Abstract
Purpose: This study evaluated the safety and effectiveness of long-term enzyme replacement therapy with idursulfase (recombinant human iduronate-2-sulfatase) in patients with Hunter syndrome. Methods: All 94 patients who completed a 53-week double-blinded study of idursulfase enrolled in this open-labeled extension study and received intravenous idursulfase at a dose of 0.5 mg/kg weekly for 2 years, and clinical outcomes and safety were assessed. Results: No change in percent predicted forced vital capacity was seen, but absolute forced vital capacity demonstrated sustained improvement and was increased 25.1% at the end of the study.
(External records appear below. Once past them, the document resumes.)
(** The round that gathers the agent steps. *)
Lemma gather_agent_steps (previous : gmap Z StepResult) (i : nat) (agents : list string)
  (query0 : string) (acc : Progress) :
  exists p',
    for_each (List.map (fun st => (st, _execute_step st previous))
                (agent_steps i agents query0)) acc
      (fun a t => record a (fst t) (gathered (snd t))) = inr p' /\
    results p' = results acc ++ agent_reports i agents query0 /\
    completed_steps p'
    = list_to_set (List.map Z.of_nat (List.seq (S i) (List.length agents)))
      ∪ completed_steps acc /\
    (forall k, (k <= Z.of_nat i)%Z -> step_results p' !! k = step_results acc !! k) /\
    (forall j, (j < List.length agents)%nat ->
       step_results p' !! Z.of_nat (S i + j) = agent_reports i agents query0 !! j).
Proof.
  revert i acc. induction agents as [|a rest IH]; intros i acc.
  - exists acc. cbn. split; [reflexivity|]. split; [now rewrite app_nil_r|].
    split; [now rewrite union_empty_l_L|]. split; [reflexivity|]. intros j Hj. lia.
  - cbn [agent_steps List.map for_each fst snd].
    set (r := mkResult (Some (Z.of_nat i + 1)%Z) (Some a) (Some query0) None
                (Some (_simulate_agent_execution a query0)) true None (Some 3%Q)).
    assert (Hrun : _execute_step
                     (mkStep (Some (Z.of_nat i + 1)%Z) (Some "execute_query") (Some a)
                        (Some query0) None (Some 3%Q)) previous = inr r) by reflexivity.
    rewrite Hrun. cbn [gathered record step require bind ret].
    unfold record. cbn [step require bind ret].
    destruct (IH (S i) (mkProgress (results acc ++ [r])
                          (<[(Z.of_nat i + 1)%Z := r]> (step_results acc))
                          ({[(Z.of_nat i + 1)%Z]} ∪ completed_steps acc)))
      as (p' & Hfor & Hres & Hdone & Hold & Hnew).
    exists p'. cbn in Hfor. split; [exact Hfor|].
    cbn [results step_results completed_steps] in Hres, Hdone, Hold.
    split; [rewrite Hres, <- app_assoc; reflexivity|].
    split.
    { rewrite Hdone. cbn [List.length List.seq List.map].
      rewrite list_to_set_cons.
      replace (Z.of_nat (S i)) with (Z.of_nat i + 1)%Z by lia.
      apply set_eq. intros x. rewrite !elem_of_union. tauto. }
    split.
    { intros k Hk. rewrite Hold by lia. apply lookup_insert_ne. lia. }
    intros [|j] Hj.
    + rewrite Hold by lia. cbn [agent_reports].
      replace (Z.of_nat (S i + 0)) with (Z.of_nat i + 1)%Z by lia.
      now rewrite lookup_insert_eq.
    + replace (S i + S j)%nat with (S (S i) + j)%nat by lia.
      rewrite Hnew by (cbn in Hj; lia). reflexivity.
Qed.
(** [LSST_Source.plot_flux_curve] *)
Definition plot_flux_curve (self : LSST_Source) : Plt unit :=
  band ⇐ pure (getattr self "BAND");
  bands ⇐ pure (py_items band);
  c ⇐ pure (comprehension colors_getitem bands);
  patches ⇐ pure (comprehension
                    (λ band, color ← colors_getitem (VStr band); Ok (color, band))
                    colors.*1);
  photflag ⇐ pure (getattr self "PHOTFLAG");
  fmts ⇐ pure (detection_markers photflag);
  mjd ⇐ pure (getattr self "MJD");
  n ⇐ pure (py_len mjd);
  _ ⇐ for_each (λ i,
        mjd ⇐ pure (getattr self "MJD");
        x ⇐ pure (subscript mjd i);
        fluxcal ⇐ pure (getattr self "FLUXCAL");
        y ⇐ pure (subscript fluxcal i);
        fluxcalerr ⇐ pure (getattr self "FLUXCALERR");
        yerr ⇐ pure (subscript fluxcalerr i);
        color ⇐ pure (tuple_getitem c i);
        fmt ⇐ pure (tuple_getitem fmts i);
        plt (Errorbar x y yerr color fmt "10")) (seq 0 n);
  snid ⇐ pure (getattr self "SNID");
  elasticc_class ⇐ pure (getattr self "ELASTICC_class");
  _ ⇐ plt (Title snid elasticc_class);
  _ ⇐ plt (Xlabel "Time (MJD)");
  _ ⇐ plt (Ylabel "Calibrated Flux");
  _ ⇐ plt (Legend patches);
  plt ShowFigure.

(** matplotlib as the code meets it: a call returns or raises, by what
    it is asked and by what the figure holds. *)
Definition backend : Type := list draw → draw → result unit.

(** A call of [plt] answered by [call]: the request is on the figure
    when the call returns. *)
Definition plt_with (call : backend) (d : draw) : Plt unit := λ fig,
  match call fig d with
  | Ok _ => (Ok (), fig ++ [d])
  | Raise e => (Raise e, fig)
  end.

(** [LSST_Source.plot_flux_curve], with the calls of [plt] answered by
    [call]. *)
Definition plot_flux_curve_with (call : backend) (self : LSST_Source) : Plt unit :=
  band ⇐ pure (getattr self "BAND");
  bands ⇐ pure (py_items band);
  c ⇐ pure (comprehension colors_getitem bands);
  patches ⇐ pure (comprehension
                    (λ band, color ← colors_getitem (VStr band); Ok (color, band))
                    colors.*1);
  photflag ⇐ pure (getattr self "PHOTFLAG");
  fmts ⇐ pure (detection_markers photflag);
  mjd ⇐ pure (getattr self "MJD");
  n ⇐ pure (py_len mjd);
  _ ⇐ for_each (λ i,
        mjd ⇐ pure (getattr self "MJD");
        x ⇐ pure (subscript mjd i);
        fluxcal ⇐ pure (getattr self "FLUXCAL");
        y ⇐ pure (subscript fluxcal i);
        fluxcalerr ⇐ pure (getattr self "FLUXCALERR");
        yerr ⇐ pure (subscript fluxcalerr i);
        color ⇐ pure (tuple_getitem c i);
        fmt ⇐ pure (tuple_getitem fmts i);
        plt_with call (Errorbar x y yerr color fmt "10")) (seq 0 n);
  snid ⇐ pure (getattr self "SNID");
  elasticc_class ⇐ pure (getattr self "ELASTICC_class");
  _ ⇐ plt_with call (Title snid elasticc_class);
  _ ⇐ plt_with call (Xlabel "Time (MJD)");
  _ ⇐ plt_with call (Ylabel "Calibrated Flux");
  _ ⇐ plt_with call (Legend patches);
  plt_with call ShowFigure.
(** What [core_get_module_name] returns: without a symbol server (a host
    that is not [_WIN32], or a server that did not start) the name in the
    payload and no warning; with one, either a path the server gave for
    the name in the payload, or that name with one warning. *)
Lemma core_get_module_name_cases gdb core_bfd sect_name wide symbol_server :
  let payload := string_of_list_byte (c_str (wide_to_host gdb wide)) in
  let '(warned, name) :=
    core_get_module_name gdb core_bfd sect_name wide symbol_server in
  (host_win32 gdb = false \/ symbol_server = 0 ->
   warned = [] /\ name = payload)
  /\ ((warned = []
       /\ exists size timestamp b,
            symbol_server_lib gdb payload size timestamp b = Some name)
      \/ (name = payload
          /\ (warned = [] \/ exists text, warned = [Warned text]))).
Proof.
  cbv zeta. unfold core_get_module_name. rewrite c_str_terminated.
  set (payload := string_of_list_byte (c_str (wide_to_host gdb wide))).
  destruct (host_win32 gdb) eqn:Hhost; cbn [andb].
  - destruct (Z.eqb_spec symbol_server 0) as [Hzero|Hserver]; cbn [negb].
    + split; [now split|]. right. split; [reflexivity|now left].
    + match goal with
      | |- context [symbol_server_lib gdb payload ?s ?t ?b] =>
        destruct (symbol_server_lib gdb payload s t b) as [symlib|] eqn:Hlib
      end.
      * split; [intros [H|H]; [discriminate|contradiction]|].
        left. split; [reflexivity|]. eauto.
      * destruct (strstr sect_name ";v="); 
          (split; [intros [H|H]; [discriminate|contradiction]|]);
          right; (split; [reflexivity|]); right; eauto.
  - split; [now split|]. right. split; [reflexivity|now left].
Qed.

(** A section that is not named [name] does not count when the section
    of that name is looked for. *)
Lemma section_by_name_without before sect after name :
  String.eqb (sect_name sect) name = false ->
  bfd_get_section_by_name (before ++ sect :: after) name
  = bfd_get_section_by_name (before ++ after) name.
Proof.
  intros Hother. unfold bfd_get_section_by_name.
  induction before as [|s before IH]; cbn [app find].
  - now rewrite Hother.
  - now rewrite IH.
Qed.

Lemma module_is_not_corebuildid (name suffix : string) :
  startswith name ".module" = true ->
  String.eqb name (".corebuildid/" ++ suffix) = false.
Proof.
  unfold startswith.
  destruct name as [|c1 [|c2 name]]; cbn [String.prefix]; try discriminate.
  - destruct (ascii_dec _ c1); discriminate.
  - destruct (ascii_dec "." c1) as [<-|]; [|discriminate].
    destruct (ascii_dec "m" c2) as [<-|]; [|discriminate].
    intros _. reflexivity.
Qed.

(** The names resolved are the same in a dump with and without a legacy
    section. *)
Lemma core_get_module_name_without gdb before sect after name wide server :
  startswith (sect_name sect) ".module" = true ->
  core_get_module_name gdb (before ++ sect :: after) name wide server
  = core_get_module_name gdb (before ++ after) name wide server.
Proof.
  intros Hmod. unfold core_get_module_name.
  rewrite section_by_name_without
    by (now apply module_is_not_corebuildid).
  reflexivity.
Qed.

(** The callback looks at the global [core_bfd] through
    [core_get_module_name] only. *)
Lemma core_process_module_section_global gdb arch core_bfd core_bfd' :
  (forall name wide server,
     core_get_module_name gdb core_bfd name wide server
     = core_get_module_name gdb core_bfd' name wide server) ->
  forall sect data,
    core_process_module_section gdb arch core_bfd sect data
    = core_process_module_section gdb arch core_bfd' sect data.
Proof.
  intros Hname sect data. unfold core_process_module_section.
  destruct (negb _ && negb _); [reflexivity|].
  destruct (bfd_get_section_contents _ _ _); [|reflexivity].
  destruct (startswith (sect_name sect) ".coremodule/"); [|reflexivity].
  destruct (negb (module_count data =? 0)); [|reflexivity].
  now rewrite Hname.
Qed.

Lemma bfd_map_over_sections_global gdb arch core_bfd core_bfd' :
  (forall name wide server,
     core_get_module_name gdb core_bfd name wide server
     = core_get_module_name gdb core_bfd' name wide server) ->
  forall abfd data,
    bfd_map_over_sections gdb arch core_bfd abfd data
    = bfd_map_over_sections gdb arch core_bfd' abfd data.
Proof.
  intros Hname abfd data. unfold bfd_map_over_sections.
  generalize (@nil event, data).
  induction abfd as [|sect rest IH]; intros state; cbn [fold_left];
    [reflexivity|].
  rewrite (core_process_module_section_global _ _ _ _ Hname). apply IH.
Qed.

Section ScannerFacts.

Variable gdb : collaborators.
Variable arch : gdbarch.
Variable core_bfd : bfd.

Lemma process_coremodule sect data :
  startswith (sect_name sect) ".coremodule/" = true ->
  core_process_module_section gdb arch core_bfd sect data =
  match decode_coremodule gdb core_bfd (use_symbol_server data) sect with
  | Some m => count_module gdb m data
  | None => ([], data)
  end.
Proof.
  intros Hcore. unfold core_process_module_section, decode_coremodule.
  rewrite Hcore, andb_false_r.
  destruct (sect_readable sect) eqn:Hr.
  - rewrite get_full_section_contents by assumption.
    destruct (core_get_module_name gdb core_bfd (sect_name sect)
                (sect_contents sect) (use_symbol_server data))
      as [warned name].
    unfold count_module, element_of, windows_xfer_shared_library.
    cbn [mod_name mod_load_address mod_warnings].
    destruct (module_count data =? 0); reflexivity.
  - now rewrite get_unreadable_section_contents.
Qed.

Lemma process_module_note sect data :
  startswith (sect_name sect) ".coremodule/" = false ->
  startswith (sect_name sect) ".module" = true ->
  core_process_module_section gdb arch core_bfd sect data =
  match decode_module_note arch sect with
  | Some m => count_module gdb m data
  | None => ([], data)
  end.
Proof.
  intros Hcore Hmod.
  unfold core_process_module_section, decode_module_note, legacy_malformed.
  rewrite Hcore, Hmod. cbn [negb andb].
  destruct (sect_readable sect) eqn:Hr;
    [|now rewrite get_unreadable_section_contents].
  rewrite get_full_section_contents by assumption. cbn [andb].
  assert (Hsize : bfd_section_size sect = Z.of_nat (length (sect_contents sect)))
    by reflexivity.
  destruct (Z.ltb_spec (bfd_section_size sect) 4) as [|H4]; [reflexivity|].
  cbn [orb]. unfold u32_at.
  rewrite (slice_app_l _ _ 0 4) by lia.
  set (tag := extract_unsigned_integer (slice (sect_contents sect) 0 4) _).
  destruct (tag =? NOTE_INFO_MODULE) eqn:H32.
  - destruct (Z.ltb_spec (bfd_section_size sect) 12) as [|H12];
      [reflexivity|].
    cbn [orb]. rewrite (slice_app_l _ _ 4 4), (slice_app_l _ _ 8 4) by lia.
    destruct (12 + _ >? bfd_section_size sect); [reflexivity|].
    cbn [negb]. apply Z.eqb_eq in H32.
    replace (tag =? NOTE_INFO_MODULE64) with false
      by (rewrite H32; reflexivity).
    change (Z.to_nat 12) with 12%nat.
    rewrite c_str_skipn_terminated by lia.
    unfold count_module, element_of, windows_xfer_shared_library.
    cbn [mod_name mod_load_address mod_warnings].
    destruct (module_count data =? 0); reflexivity.
  - destruct (tag =? NOTE_INFO_MODULE64) eqn:H64; [|reflexivity].
    destruct (Z.ltb_spec (bfd_section_size sect) 16) as [|H16];
      [reflexivity|].
    cbn [orb]. rewrite (slice_app_l _ _ 4 8), (slice_app_l _ _ 12 4) by lia.
    destruct (16 + _ >? bfd_section_size sect); [reflexivity|].
    cbn [negb]. change (Z.to_nat 16) with 16%nat.
    rewrite c_str_skipn_terminated by lia.
    unfold count_module, element_of, windows_xfer_shared_library.
    cbn [mod_name mod_load_address mod_warnings].
    destruct (module_count data =? 0); reflexivity.
Qed.

(** One section: the callback does to [data] what the section, decoded
    on its own, calls for. *)
Lemma process_section sect data :
  core_process_module_section gdb arch core_bfd sect data =
  match decode_module gdb arch core_bfd (use_symbol_server data) sect with
  | Some m => count_module gdb m data
  | None => ([], data)
  end.
Proof.
  unfold decode_module.
  destruct (startswith (sect_name sect) ".coremodule/") eqn:Hcore.
  - now apply process_coremodule.
  - destruct (startswith (sect_name sect) ".module") eqn:Hmod.
    + now apply process_module_note.
    + unfold core_process_module_section. now rewrite Hcore, Hmod.
Qed.

Lemma append_assoc (a b c : string) :
  ((a ++ b) ++ c = a ++ (b ++ c))%string.
Proof. induction a as [|x a IH]; cbn; [reflexivity|now rewrite IH]. Qed.

Lemma append_nil_r (a : string) : (a ++ EmptyString = a)%string.
Proof. induction a as [|x a IH]; cbn; [reflexivity|now rewrite IH]. Qed.

(** The whole scan, from any data with a count that is not negative:
    the modules decoded are counted, and all of them are written, with
    their warnings, except the first when nothing was counted before. *)
Lemma scan_sections abfd : forall warned data,
  0 <= module_count data ->
  fold_left (fun state sect =>
               let '(warned, data) :=
                 core_process_module_section gdb arch core_bfd sect (snd state) in
               (fst state ++ warned, data))
            abfd (warned, data) =
  let ms := decoded_modules gdb arch core_bfd (use_symbol_server data) abfd in
  let listed := if module_count data =? 0 then tl ms else ms in
  (warned ++ flat_map mod_warnings listed,
   {| obstack := String.append (obstack data) (elements gdb listed);
      module_count := module_count data + Z.of_nat (length ms);
      use_symbol_server := use_symbol_server data |}).
Proof.
  induction abfd as [|sect rest IH]; intros warned data Hcount;
    cbn [fold_left decoded_modules].
  - cbv zeta. destruct data as [obs n server];
      cbn [obstack module_count use_symbol_server length tl].
    destruct (n =? 0); unfold elements; cbn [map fold_right flat_map];
      rewrite append_nil_r, app_nil_r; do 2 f_equal; lia.
  - cbn [snd fst]. rewrite process_section.
    destruct (decode_module gdb arch core_bfd (use_symbol_server data) sect)
      as [m|].
    + unfold count_module at 1.
      rewrite IH by (cbn [module_count]; lia).
      cbv zeta. cbn [module_count obstack use_symbol_server length tl].
      destruct (Z.eqb_spec (module_count data + 1) 0) as [|_]; [lia|].
      destruct (module_count data =? 0).
      * rewrite app_nil_r. do 2 f_equal. lia.
      * cbn [flat_map]. rewrite app_assoc. f_equal. f_equal; [|lia].
        unfold elements. cbn [map fold_right]. apply append_assoc.
    + rewrite app_nil_r. now apply IH.
Qed.

Lemma build_library_list_decoded :
  build_library_list gdb arch core_bfd =
  (flat_map mod_warnings (tl (modules_of gdb arch core_bfd)),
   ("<library-list>" ++ newline
    ++ elements gdb (tl (modules_of gdb arch core_bfd))
    ++ "</library-list>" ++ newline)%string).
Proof.
  unfold build_library_list, bfd_map_over_sections, modules_of.
  rewrite scan_sections by (cbn; lia).
  cbv zeta. cbn [obstack module_count use_symbol_server Z.eqb app].
  rewrite !append_assoc. reflexivity.
Qed.

End ScannerFacts.

Lemma module_is_not_coremodule (name : string) :
  startswith name ".module" = true -> startswith name ".coremodule/" = false.
Proof.
  unfold startswith.
  destruct name as [|c1 [|c2 name]]; cbn [String.prefix]; try discriminate.
  - destruct (ascii_dec _ c1); discriminate.
  - destruct (ascii_dec "." c1); [|discriminate].
    destruct (ascii_dec "m" c2) as [<-|]; [|discriminate].
    intros _. destruct (ascii_dec "c" "m"); [discriminate|reflexivity].
Qed.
Statistically significant increases in 6-minute walking test distance were observed at most time points. Mean liver and spleen volumes remained reduced throughout the 2-year extension study. Mean joint range of motion improved for the shoulder and remained stable in other joints. Both the parent- and child-assessed Child Health Assessment Questionnaire Disability Index Score demonstrated significant improvement. Infusion-related adverse events occurred in 53% of patients and peaked at Month 3 of treatment and declined thereafter. Neutralizing IgG antibodies were detected in 23% of patients and seemed to attenuate the improvement in pulmonary function. Conclusions: Weekly infusions of idursulfase result in sustained clinical improvement during 3 years of treatment. © 2011 Lippincott Williams & Wilkins.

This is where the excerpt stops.